Directions:
In the listing below, start your output at the line with "(-29154241879223, 15); (-3316745807801754, 17);" and end it after the line with "(6424834873306104, 18); (-8014692537745406, 19);", copying every line exactly.
>>>>
(* ===== verification/Coeff.v ===== *)
(** * coeff.c: the filters of rtl_hpsdr

    The coefficients of the low-pass filters, decimal by decimal, and what makes
    them filters: each is symmetric (its phase is linear), lets a constant
    signal through with a gain between 0.89 and 1.28, and a signal at half of
    the sampling frequency not at all. *)

From S2P Require Import Prelude Double Single.
From Stdlib Require Import SpecFloat.


(* src/coeff.c:26-43 coeff3072_768_H_16 *)
Definition coeff3072_768_H_16 : list single := map lit [
  (9273441360506243, 18); (16647116642970215, 18); (17807828712343627, 20);
  (-4120881516829146, 17); (-54182354998635315, 18); (29186072429927865, 18);
  (19986560493298844, 17); (3445483364271308, 16); (3445483364271308, 16);
  (19986560493298844, 17); (29186072429927865, 18); (-54182354998635315, 18);
  (-4120881516829146, 17); (17807828712343627, 20); (16647116642970215, 18);
  (9273441360506243, 18)].

(* src/coeff.c:59-92 coeff1536_384_H_32 *)
Definition coeff1536_384_H_32 : list single := map lit [
  (-18813375437660432, 18); (-6245528066330151, 18); (2225837116892513, 17);
  (2542479094783578, 17); (-5640794972019027, 18); (-12689256912544498, 18);
  (22189644598742682, 18); (2694074050135046, 17); (-2278035343087979, 17);
  (-31038461875351708, 18); (38216616239274616, 18); (50231714731015474, 18);
  (-6031941099781234, 17); (-8957130195006367, 17); (14839312870816138, 17);
  (45191266878865377, 17); (45191266878865377, 17); (14839312870816138, 17);
  (-8957130195006367, 17); (-6031941099781234, 17); (50231714731015474, 18);
  (38216616239274616, 18); (-31038461875351708, 18); (-2278035343087979, 17);
  (2694074050135046, 17); (22189644598742682, 18); (-12689256912544498, 18);
  (-5640794972019027, 18); (2542479094783578, 17); (2225837116892513, 17);
  (-6245528066330151, 18); (-18813375437660432, 18)].

(* src/coeff.c:108-141 coeff1536_192_H_32 *)
Definition coeff1536_192_H_32 : list single := map lit [
  (-10042974482114305, 18); (-23419612995074016, 18); (-1704587811295064, 17);
  (-13595519567577328, 18); (4738092999209698, 18); (19741277216946216, 18);
  (26934187646518025, 18); (15691447421015893, 18); (-10353179647232053, 18);
  (-39415885401377665, 18); (-5142493084837827, 17); (-2988367769651434, 17);
  (2970163874460875, 17); (11419149328873458, 17); (1967846501935727, 16);
  (24774873746989148, 17); (24774873746989148, 17); (1967846501935727, 16);
  (11419149328873458, 17); (2970163874460875, 17); (-2988367769651434, 17);
  (-5142493084837827, 17); (-39415885401377665, 18); (-10353179647232053, 18);
  (15691447421015893, 18); (26934187646518025, 18); (19741277216946216, 18);
  (4738092999209698, 18); (-13595519567577328, 18); (-1704587811295064, 17);
  (-23419612995074016, 18); (-10042974482114305, 18)].

(* src/coeff.c:157-190 coeff1536_96_H_32 *)
Definition coeff1536_96_H_32 : list single := map lit [
  (-19744354306438096, 18); (-15506545711307839, 18); (-1925410128922757, 17);
  (-21493399566871418, 18); (-21345056921586145, 18); (-1806406451421989, 17);
  (-1115385429515886, 17); (-4477980642554994, 19); (13807116545973127, 18);
  (3090920205193141, 17); (49747010844936115, 18); (6892032225707885, 17);
  (8686969322593223, 17); (10200900320293706, 17); (11295785369204779, 17);
  (11872097296819287, 17); (11872097296819287, 17); (11295785369204779, 17);
  (10200900320293706, 17); (8686969322593223, 17); (6892032225707885, 17);
  (49747010844936115, 18); (3090920205193141, 17); (13807116545973127, 18);
  (-4477980642554994, 19); (-1115385429515886, 17); (-1806406451421989, 17);
  (-21345056921586145, 18); (-21493399566871418, 18); (-1925410128922757, 17);
  (-15506545711307839, 18); (-19744354306438096, 18)].

(* src/coeff.c:206-239 coeff1536_48_H_32 *)
Definition coeff1536_48_H_32 : list single := map lit [
  (2638580125835885, 19); (9790810578691002, 18); (9414466063966724, 18);
  (13631551091975282, 18); (1848634664234968, 17); (2401139026418836, 17);
  (30078953329934023, 18); (3652064137017532, 17); (4312893292488267, 17);
  (4968081967326505, 17); (5591992373138862, 17); (6160415916164228, 17);
  (6647785250512578, 17); (7034509358622862, 17); (730269248498467, 16);
  (7439089233305521, 17); (7439089233305521, 17); (730269248498467, 16);
  (7034509358622862, 17); (6647785250512578, 17); (6160415916164228, 17);
  (5591992373138862, 17); (4968081967326505, 17); (4312893292488267, 17);
  (3652064137017532, 17); (30078953329934023, 18); (2401139026418836, 17);
  (1848634664234968, 17); (13631551091975282, 18); (9414466063966724, 18);
  (9790810578691002, 18); (2638580125835885, 19)].

(* src/coeff.c:255-320 coeff1536_384_H_64 *)
Definition coeff1536_384_H_64 : list single := map lit [
  (-6749871284054873, 18); (4480925740369876, 18); (1484913649951335, 17);
  (1141731022874683, 17); (-21395270640331694, 19); (-4146112552536018, 18);
  (6108304018932493, 18); (6023128067669043, 18); (-6385590920724013, 18);
  (-6489590558851686, 18); (7672161073696956, 18); (76536235677186395, 19);
  (-8966828328483275, 18); (-9014764701078176, 18); (10553692980521202, 18);
  (10722878179753304, 18); (-12481901630215978, 18); (-12862783455557508, 18);
  (14911904711552218, 18); (15629462382057684, 18); (-18103314264455436, 18);
  (-19358200988217264, 18); (2252835451759192, 17); (24712778310252446, 18);
  (-29154241879223, 15); (-3316745807801754, 17); (4039633773067006, 17);
  (4888789948915267, 17); (-6410538838571432, 17); (-892335106077302, 16);
  (15017819477314162, 17); (44968698442469557, 17); (44968698442469557, 17);
  (15017819477314162, 17); (-892335106077302, 16); (-6410538838571432, 17);
  (4888789948915267, 17); (4039633773067006, 17); (-3316745807801754, 17);
  (-29154241879223, 15); (24712778310252446, 18); (2252835451759192, 17);
  (-19358200988217264, 18); (-18103314264455436, 18); (15629462382057684, 18);
  (14911904711552218, 18); (-12862783455557508, 18); (-12481901630215978, 18);
  (10722878179753304, 18); (10553692980521202, 18); (-9014764701078176, 18);
  (-8966828328483275, 18); (76536235677186395, 19); (7672161073696956, 18);
  (-6489590558851686, 18); (-6385590920724013, 18); (6023128067669043, 18);
  (6108304018932493, 18); (-4146112552536018, 18); (-21395270640331694, 19);
  (1141731022874683, 17); (1484913649951335, 17); (4480925740369876, 18);
  (-6749871284054873, 18)].

(* src/coeff.c:336-401 coeff1536_192_H_64 *)
Definition coeff1536_192_H_64 : list single := map lit [
  (-10861343163249607, 18); (-18869317372753413, 20); (38397866507845894, 19);
  (874283484070055, 17); (1191201638889358, 17); (11282422852842505, 18);
  (6424834873306104, 18); (-8014692537745406, 19); (-6952478489948671, 18);
  (-8683753210373287, 18); (-4679440396557242, 18); (33281946583610575, 19);
  (11078123345028841, 18); (13841539912365117, 18); (907043609384835, 17);
  (-1762715597699286, 18); (-13365798458316624, 18); (-19052763404783082, 18);
  (-14372799752652075, 18); (-7240060352242824, 20); (17348049196545607, 18);
  (28206736320385815, 18); (24468683175278203, 18); (46265889006657495, 19);
  (-2394839255527137, 17); (-467951590408317, 16); (-4800971319194729, 17);
  (-17509854725669075, 18); (43342515614600334, 18); (12056900886575762, 17);
  (19180649750128276, 17); (23446612587689916, 17); (23446612587689916, 17);
  (19180649750128276, 17); (12056900886575762, 17); (43342515614600334, 18);
  (-17509854725669075, 18); (-4800971319194729, 17); (-467951590408317, 16);
  (-2394839255527137, 17); (46265889006657495, 19); (24468683175278203, 18);
  (28206736320385815, 18); (17348049196545607, 18); (-7240060352242824, 20);
  (-14372799752652075, 18); (-19052763404783082, 18); (-13365798458316624, 18);
  (-1762715597699286, 18); (907043609384835, 17); (13841539912365117, 18);
  (11078123345028841, 18); (33281946583610575, 19); (-4679440396557242, 18);
  (-8683753210373287, 18); (-6952478489948671, 18); (-8014692537745406, 19);
  (6424834873306104, 18); (11282422852842505, 18); (1191201638889358, 17);
  (874283484070055, 17); (38397866507845894, 19); (-18869317372753413, 20);
  (-10861343163249607, 18)].

(* src/coeff.c:417-482 coeff1536_96_H_64 *)
Definition coeff1536_96_H_64 : list single := map lit [
  (-1071252749483098, 17); (-5596767001554159, 18); (-6134010497622714, 18);
  (-5932358028180867, 18); (-4903426703490449, 18); (-2987594254311014, 18);
  (-32198482516542, 17); (2838867548545009, 18); (61196328186719365, 19);
  (9067056230273823, 18); (11180510006145467, 18); (12006372127994101, 18);
  (11211344812046414, 18); (865134713119215, 17); (440832129964661, 17);
  (-11745304013948542, 19); (-7496596163064408, 18); (-13739689527000921, 18);
  (-18953804529181623, 18); (-2215844996076096, 17); (-2245960865939106, 17);
  (-19165008103936735, 18); (-11892104124015358, 18); (-6430580031297027, 19);
  (14159357426518738, 18); (31684756028006196, 18); (50753304724008914, 18);
  (6994068895712066, 17); (8771620731707629, 17); (1025991616107944, 16);
  (11331223097868615, 17); (11891723869590523, 17); (11891723869590523, 17);
  (11331223097868615, 17); (1025991616107944, 16); (8771620731707629, 17);
  (6994068895712066, 17); (50753304724008914, 18); (31684756028006196, 18);
  (14159357426518738, 18); (-6430580031297027, 19); (-11892104124015358, 18);
  (-19165008103936735, 18); (-2245960865939106, 17); (-2215844996076096, 17);
  (-18953804529181623, 18); (-13739689527000921, 18); (-7496596163064408, 18);
  (-11745304013948542, 19); (440832129964661, 17); (865134713119215, 17);
  (11211344812046414, 18); (12006372127994101, 18); (11180510006145467, 18);
  (9067056230273823, 18); (61196328186719365, 19); (2838867548545009, 18);
  (-32198482516542, 17); (-2987594254311014, 18); (-4903426703490449, 18);
  (-5932358028180867, 18); (-6134010497622714, 18); (-5596767001554159, 18);
  (-1071252749483098, 17)].

(* src/coeff.c:498-563 coeff1536_48_H_64 *)
Definition coeff1536_48_H_64 : list single := map lit [
  (16204784472223264, 18); (-5952326048019109, 18); (-5980133480946519, 18);
  (-6550587340783938, 18); (-7502349558746014, 18); (-8664905618739272, 18);
  (-9858201134284412, 18); (-11058172934685848, 18); (-12052095453511394, 18);
  (-12771304376233453, 18); (-13107166855460603, 18); (-12962322150519364, 18);
  (-12244684255291452, 18); (-1091202402746656, 17); (-8896557288651442, 18);
  (-6183978870649281, 18); (-27753248823173416, 19); (13053700995675575, 19);
  (6010078044350416, 18); (11250745337822507, 18); (1693463711646011, 17);
  (2293456274088121, 17); (2910743703535114, 17); (3530091736205998, 17);
  (4135453695003249, 17); (4709815437714355, 17); (5237637339324536, 17);
  (5703683825323971, 17); (6094137268623868, 17); (6397734150508055, 17);
  (6605476099202433, 17); (671076198746522, 16); (671076198746522, 16);
  (6605476099202433, 17); (6397734150508055, 17); (6094137268623868, 17);
  (5703683825323971, 17); (5237637339324536, 17); (4709815437714355, 17);
  (4135453695003249, 17); (3530091736205998, 17); (2910743703535114, 17);
  (2293456274088121, 17); (1693463711646011, 17); (11250745337822507, 18);
  (6010078044350416, 18); (13053700995675575, 19); (-27753248823173416, 19);
  (-6183978870649281, 18); (-8896557288651442, 18); (-1091202402746656, 17);
  (-12244684255291452, 18); (-12962322150519364, 18); (-13107166855460603, 18);
  (-12771304376233453, 18); (-12052095453511394, 18); (-11058172934685848, 18);
  (-9858201134284412, 18); (-8664905618739272, 18); (-7502349558746014, 18);
  (-6550587340783938, 18); (-5980133480946519, 18); (-5952326048019109, 18);
  (16204784472223264, 18)].

(** The value of a coefficient times 2^60, which is an integer. *)
Definition scaled (x : single) : Z :=
  match x with S754_finite s m e => (if s then - Z.pos m else Z.pos m) * 2 ^ (60 + e) | _ => 0 end.

(** The sum, and the sum with alternating signs. *)
Definition constant_gain (c : list single) : Z := foldr (fun x a => scaled x + a) 0 c.
Definition alternating_gain (c : list single) : Z := foldr (fun x a => scaled x - a) 0 c.

Definition all_filters : list (list single) :=
  [coeff3072_768_H_16; coeff1536_384_H_32; coeff1536_192_H_32; coeff1536_96_H_32; coeff1536_48_H_32;
   coeff1536_384_H_64; coeff1536_192_H_64; coeff1536_96_H_64; coeff1536_48_H_64].

Lemma filters_low_pass :
  Forall (fun c => reverse c = c /\ alternating_gain c = 0 /\ 89 * 2 ^ 60 <= 100 * constant_gain c <= 128 * 2 ^ 60) all_filters.
Proof. repeat (apply Forall_cons; split; [split_and!; vm_compute; done|]). constructor. Qed.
<<<<
Written reply:
  (-29154241879223, 15); (-3316745807801754, 17); (4039633773067006, 17);
  (4888789948915267, 17); (-6410538838571432, 17); (-892335106077302, 16);
  (15017819477314162, 17); (44968698442469557, 17); (44968698442469557, 17);
  (15017819477314162, 17); (-892335106077302, 16); (-6410538838571432, 17);
  (4888789948915267, 17); (4039633773067006, 17); (-3316745807801754, 17);
  (-29154241879223, 15); (24712778310252446, 18); (2252835451759192, 17);
  (-19358200988217264, 18); (-18103314264455436, 18); (15629462382057684, 18);
  (14911904711552218, 18); (-12862783455557508, 18); (-12481901630215978, 18);
  (10722878179753304, 18); (10553692980521202, 18); (-9014764701078176, 18);
  (-8966828328483275, 18); (76536235677186395, 19); (7672161073696956, 18);
  (-6489590558851686, 18); (-6385590920724013, 18); (6023128067669043, 18);
  (6108304018932493, 18); (-4146112552536018, 18); (-21395270640331694, 19);
  (1141731022874683, 17); (1484913649951335, 17); (4480925740369876, 18);
  (-6749871284054873, 18)].

(* src/coeff.c:336-401 coeff1536_192_H_64 *)
Definition coeff1536_192_H_64 : list single := map lit [
  (-10861343163249607, 18); (-18869317372753413, 20); (38397866507845894, 19);
  (874283484070055, 17); (1191201638889358, 17); (11282422852842505, 18);
  (6424834873306104, 18); (-8014692537745406, 19); (-6952478489948671, 18);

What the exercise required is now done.